(** Loop rule: an invariant indexed by a natural number that every iteration
    decreases; enough fuel is one more than the initial index. *)
Lemma wp_loop {A B} (I : nat -> A -> S -> Prop) (Q : B -> S -> Prop)
    (body : A -> M S (A + B)) :
  (forall n a s, I n a s ->
     wp (body a) s (fun r s' =>
       match r with
       | inl a' => exists n', (n' < n)%nat /\ I n' a' s'
       | inr b => Q b s'
       end)) ->
  forall n fuel a s, I n a s -> (n < fuel)%nat -> wp (loop fuel body a) s Q.
Proof.
  intros Hbody n fuel. revert n. induction fuel as [|f IH]; intros n a s HI Hn; [lia|].
  simpl. apply wp_bind. eapply wp_mono; [by apply Hbody|].
  intros [a'|b] s'; [|by apply wp_ret].
  intros (n' & Hn' & HI'). eapply IH; [done | lia].
Qed.

(** One iteration, for proofs by induction on the data a loop walks over. *)
Lemma wp_loop_S {A B} fuel (body : A -> M S (A + B)) a s (Q : B -> S -> Prop) :
  wp (body a) s (fun r s' =>
    match r with inl a' => wp (loop fuel body a') s' Q | inr b => Q b s' end) ->
  wp (loop (Datatypes.S fuel) body a) s Q.
Proof.
  intros H. simpl. apply wp_bind. eapply wp_mono; [exact H|]. by intros [a'|b] s'.
Qed.

(** An invariant of a loop over a list. *)
Lemma wp_for_each {A} (I : nat -> S -> Prop) (f : A -> M S unit) (l : list A) s (Q : unit -> S -> Prop) :
  I 0%nat s -> (forall i x s, l !! i = Some x -> I i s -> wp (f x) s (fun _ s' => I (i + 1)%nat s')) ->
  (forall s', I (length l) s' -> Q tt s') -> wp (for_each f l) s Q.
Proof.
  revert I s. induction l as [|x l IH]; intros I s H0 Hf HQ; cbn [for_each].
  - apply wp_ret. by apply HQ.
  - apply wp_bind. eapply wp_mono; [exact (Hf 0%nat x s eq_refl H0)|]. intros [] s1 H1.
    apply (IH (fun i => I (i + 1)%nat)); [done|intros i y s2 Hy Hi; apply (Hf (i + 1)%nat y); [by rewrite Nat.add_1_r|done]|].
    intros s' H. apply HQ. cbn [length]. by replace (Datatypes.S (length l)) with (length l + 1)%nat by lia.
Qed.

(** One unfolding of a loop whose body returns. *)
Lemma loop_step {A B} fuel (body : A -> M S (A + B)) a s r s' :
  body a s = Ok (r, s') ->
  loop (Datatypes.S fuel) body a s =
    match r with inl a' => loop fuel body a' s' | inr b => Ok (b, s') end.
Proof.
  intros Hb. simpl. rewrite (bind_ok _ _ _ _ _ Hb). by destruct r.
Qed.
End Wp.

(** ** Computations that may fail

    [wpe m s Q E]: running [m] from [s] either returns and satisfies [Q], or fails and
    the failure satisfies [E]. *)
Definition wpe {S A} (m : M S A) (s : S) (Q : A -> S -> Prop) (E : fail -> Prop) : Prop :=
  match m s with Ok (a, s') => Q a s' | Err e => E e end.

Section Wpe.
Context {S : Type}.

Lemma wpe_wp {A} (m : M S A) s Q E : wp m s Q -> wpe m s Q E.
Proof. unfold wp, wpe. by destruct (m s) as [[a s']|e]. Qed.

Lemma wpe_bind {A B} (m : M S A) (f : A -> M S B) s Q E :
  wpe m s (fun a s' => wpe (f a) s' Q E) E -> wpe (m ≫= f) s Q E.
Proof. unfold wpe, mbind, M_bind. by destruct (m s) as [[a s']|e]. Qed.

(** A step that returns, in front of one that may fail. *)
Lemma wpe_step {A B} (m : M S A) (f : A -> M S B) s Q E :
  wp m s (fun a s' => wpe (f a) s' Q E) -> wpe (m ≫= f) s Q E.
Proof. intros H. by apply wpe_bind, wpe_wp. Qed.

Lemma wpe_fail {A} e s (Q : A -> S -> Prop) (E : fail -> Prop) : E e -> wpe (mfail e) s Q E.
Proof. done. Qed.
(** The next link of the last element is not part of the chain. *)
Lemma links_sn_last h v a ns :
  NoDup (a :: ns) -> links h a ns -> links (sn (lastd a ns) v h) a ns.
Proof.
  revert a. induction ns as [|b ns IH]; intros a Hnd; simpl; [done|].
  intros (H1 & H2 & H3). apply NoDup_cons in Hnd as [Ha Hnd].
  rewrite nxt_sn, prv_sn, decide_False; [by auto|].
  intros Heq. apply Ha. rewrite <-Heq. apply lastd_in.
Qed.

Lemma links_sp h p v a ns : p ∉ ns -> links h a ns -> links (sp p v h) a ns.
Proof.
  intros Hp. apply links_ext; intros x Hx; [by rewrite nxt_sp|].
  rewrite prv_sp. case_decide; [by subst | done].
Qed.

Lemma links_dom h a ns x : links h a ns -> x ∈ ns -> x ∈ dom h.
Proof.
  revert a. induction ns as [|b ns IH]; intros a; simpl; [set_solver|].
  intros (_ & Hp & Hl) [->|Hx]%elem_of_cons; eauto with klist.
Qed.
End Links.

(** ** Lists in the heap *)

Section IsList.
Context {h : heap} {l : Z}.
Implicit Types (xs ys zs : list Z).

Lemma il_nonnull xs x : is_list h l xs -> x ∈ nodes l xs -> x ≠ NULL.
Proof. intros [] Hx ->. done. Qed.

Lemma il_dom xs x : is_list h l xs -> x ∈ nodes l xs -> x ∈ dom h.
Proof.
  intros [_ _ Hh _ Hl] [->|Hx]%elem_of_cons; [by eapply prv_dom|].
  by eapply links_dom.
Qed.

(** The two links around a position of the list. *)
Lemma il_cut ys zs :
  is_list h l (ys ++ zs) ->
  nxt h (lastd l ys) = Some (hdd (tail_of l) zs) /\
  prv h (hdd (tail_of l) zs) = Some (lastd l ys).
Proof.
  intros [_ _ _ _ Hl]. rewrite <-app_assoc, links_split in Hl. naive_solver.
Qed.

Lemma il_elem ys x zs :
  is_list h l (ys ++ x :: zs) ->
  prv h x = Some (lastd l ys) /\ nxt h x = Some (hdd (tail_of l) zs).
Proof.
  intros H. split; [apply (il_cut ys (x :: zs) H)|].
  rewrite (cons_middle x ys zs), (app_assoc ys [x] zs) in H.
  apply il_cut in H. rewrite lastd_snoc in H. tauto.
Qed.

Lemma lastd_nodes ys zs : lastd l ys ∈ nodes l (ys ++ zs).
Proof.
  unfold nodes. destruct (elem_of_cons ys (lastd l ys) l) as [H _].
  destruct (H (lastd_in _ _)) as [->|?]; [by left|]. set_solver.
Qed.

Lemma hdd_nodes ys zs : hdd (tail_of l) zs ∈ nodes l (ys ++ zs).
Proof.
  unfold nodes. pose proof (hdd_in (tail_of l) zs). set_solver.
Qed.

Lemma il_lastd_nonnull ys zs : is_list h l (ys ++ zs) -> lastd l ys ≠ NULL.
Proof. intros H. eapply il_nonnull; [done|]. apply lastd_nodes. Qed.

Lemma il_hdd_nonnull ys zs : is_list h l (ys ++ zs) -> hdd (tail_of l) zs ≠ NULL.
Proof. intros H. eapply il_nonnull; [done|]. apply hdd_nodes. Qed.

Lemma il_l_nonnull xs : is_list h l xs -> l ≠ NULL.
Proof. intros H. eapply il_nonnull; [done|]. by left. Qed.

Lemma il_length xs : is_list h l xs -> (length xs < size h)%nat.
Proof.
  intros H. assert (list_to_set (nodes l xs) ⊆ dom h) as Hsub.
  { intros x Hx%elem_of_list_to_set. by eapply il_dom. }
  apply subseteq_size in Hsub. rewrite size_list_to_set, size_dom in Hsub
    by apply H. unfold nodes in Hsub. simpl in Hsub. rewrite length_app in Hsub.
  simpl in Hsub. lia.
Qed.
End IsList.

□ □ □

Beginning with the line holding "Lemma links_dom h" and ending with the line holding "nxt h (lastd", write out the stretch of material above exactly; add no further lines.

Lemma links_dom h a ns x : links h a ns -> x ∈ ns -> x ∈ dom h.
Proof.
  revert a. induction ns as [|b ns IH]; intros a; simpl; [set_solver|].
  intros (_ & Hp & Hl) [->|Hx]%elem_of_cons; eauto with klist.
Qed.
End Links.

(** ** Lists in the heap *)

Section IsList.
Context {h : heap} {l : Z}.
Implicit Types (xs ys zs : list Z).

Lemma il_nonnull xs x : is_list h l xs -> x ∈ nodes l xs -> x ≠ NULL.
Proof. intros [] Hx ->. done. Qed.

Lemma il_dom xs x : is_list h l xs -> x ∈ nodes l xs -> x ∈ dom h.
Proof.
  intros [_ _ Hh _ Hl] [->|Hx]%elem_of_cons; [by eapply prv_dom|].
  by eapply links_dom.
Qed.

(** The two links around a position of the list. *)
Lemma il_cut ys zs :
  is_list h l (ys ++ zs) ->
  nxt h (lastd l ys) = Some (hdd (tail_of l) zs) /\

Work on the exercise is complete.